Outdoors shows offer a chance to learn indoors
Fishing, hunting and boating enthusiasts have plenty of chances to learn more about the outdoors at several events this winter.
Seattle Times staff reporter
It's showtime in the Pacific Northwest as two popular outdoor shows are heading indoors.
The Washington Sportsmen's Show is Jan. 23-27 at the Puyallup Fair and Events Center, offering fish and hunting attractions, plus a wide range of "how to" seminars.
Get tips from fishing experts at the unique, indoor Steelhead River, Fly Casting Pond, Fly Tying Theater or Warm Water Demo Tank.
Fishing pros sharing tactics and techniques are Buzz Ramsey, Bob Kratzer, Anton Jones, Del Stephens, Jack Mitchell, Jim Higgins, Don Simonson, Ron Hobbs, Marc Marcantonio, Scott Haugen and Pat Murphy.
There will also be camp cooking demonstrations from Herb Good, Tiffany Haugen, and Dutch oven expert Cee Dub Welch.
Hunters can bring their prized heads, horns or horn/antler sheds to be measured and scored by representatives from Boone and Crockett or Pope and Young at the "Head & Horns" display.
Always a popular attraction is the Kid's Free Trout Pond, which is stocked with thousands of trout and provides those 12-and-under a chance to catch-and-keep or release a fish.
Show hours are: Noon to 8 p.m., Wednesday, Thursday and Friday; 10 a.m. to 8 p.m. on Saturday; and 10 a.m. to 4 p.m., Sunday.
Cost is $12 for adults, $5 for juniors (6-16 years old) and free to children 5 and under. Two-day passes are $18. Parking is free at the fairgrounds. Vouchers for $2 off adult admission Wednesday through Friday are available at Baxter Auto Parts and Les Schwab locations. Details: www.thesportshows.com.
Boats aren't the only major attraction at the Seattle Boat Show taking place Jan. 25 to Feb. 3 at CenturyLink Field Event Center and South Lake Union in downtown Seattle.
Included in the 197 free seminars on boating and other water-related activities are 58 on fishing and crabbing.
Learn how to fish for saltwater salmon, lingcod, albacore tuna and Dungeness crab, or how to catch fish out of a kayak.
Southeast Alaska guides Tom Ohaus and Kevin McNamee will discuss salmon, halibut and lingcod fishing.
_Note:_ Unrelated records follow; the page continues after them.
(** [n] allows reading the character [s] points at: it is [ch]. *)
Definition at_char (n : Z) (s : list Z) (ch : Z) : option bool :=
  if n =? 0 then Some false
  else match s with [] => None | c :: _ => Some (c =? ch) end.

(** "0x" or "0X" ahead.
    [src/com32/lib/strntoumax.c:45-46 strntoumax] *)
Definition hex_prefix (n : Z) (s : list Z) : option bool :=
  if n <? 2 then Some false
  else
    match s with
    | [] => None
    | c0 :: s =>
        if c0 =? 48
        then match s with [] => None | c1 :: _ => Some ((c1 =? 120) || (c1 =? 88)) end
        else Some false
    end.

(** The base and its prefix.
    [src/com32/lib/strntoumax.c:44-62 strntoumax] *)
Definition read_base (base n : Z) (s : list Z) : option (Z * Z * list Z) :=
  if base =? 0 then
    let* hex := hex_prefix n s in
    if hex then Some (16, n - 2, drop 2 s)
    else
      let* zero := at_char n s 48 in
      if zero then Some (8, n - 1, drop 1 s) else Some (10, n, s)
  else if base =? 16 then
    let* hex := hex_prefix n s in
    if hex then Some (base, n - 2, drop 2 s) else Some (base, n, s)
  else Some (base, n, s).

(** The value and the pointer stored in [endptr].  After a plus sign [n] stays
    what it was.
    [src/com32/lib/strntoumax.c:24-73 strntoumax] *)
Definition strntoumax (nptr : list Z) (base n : Z) : option (Z * list Z) :=
  let* (n, s) := skip_spaces n nptr in
  let* m := at_char n s 45 in
  let* p := at_char n s 43 in
  let '(minus, n, s) :=
    if m then (true, n - 1, drop 1 s)
    else if p then (false, n, drop 1 s) else (false, n, s) in
  let* (base, n, s) := read_base base n s in
  let* (v, s) := take_digits base 0 n s in
  Some (if minus then u64 (- v) else v, s).

(** [~(size_t) 0]. *)
Definition SIZE_MAX : Z := 4294967295.

(** The family strtol, strtoul, strtoll, strtoull, strtoimax, strtoumax: [cast]
    is the conversion to the type of the result.
    [src/com32/lib/strtox.c:10-13 NAME] *)
Definition strtox (cast : Z -> Z) (nptr : list Z) (base : Z) : option (Z * list Z) :=
  let* (v, s) := strntoumax nptr base SIZE_MAX in Some (cast v, s).

(** [src/com32/lib/strtol.c:1-3 strtol] *)
Definition strtol := strtox (signed 32).

(** [src/com32/lib/strtoul.c:1-3 strtoul] *)
Definition strtoul := strtox u32.

(** [src/com32/lib/strtoumax.c:1-3 strtoumax] *)
Definition strtoumax := strtox u64.

(** [src/com32/lib/strntoimax.c:10-13 strntoimax] *)
Definition strntoimax (nptr : list Z) (base n : Z) : option (Z * list Z) :=
  let* (v, s) := strntoumax nptr base n in Some (signed 64 v, s).

(** The family atoi, atol, atoll.
    [src/com32/lib/atox.c:11-14 NAME] *)
Definition atox (cast : Z -> Z) (nptr : list Z) : option Z :=
  let* (v, _) := strntoumax nptr 10 SIZE_MAX in Some (cast v).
Those planning on staying closer to home can learn how to fish at Neah Bay, the San Juan Islands and Puget Sound.
Other noted expert anglers on tap are Gary Krein, Nick Kester, Clyde McBrayer, Keith Robbins, Tom Nelson, Mike Jamboretz, Todd Schwartz, Bryce Molenkamp and John Keizer.
Boating seminars include beginner topics on anchoring, boat launching, trailering, purchasing and detailing. More advanced subjects include sail trimming, night navigation, cold-water safety, ocean cruising and docking.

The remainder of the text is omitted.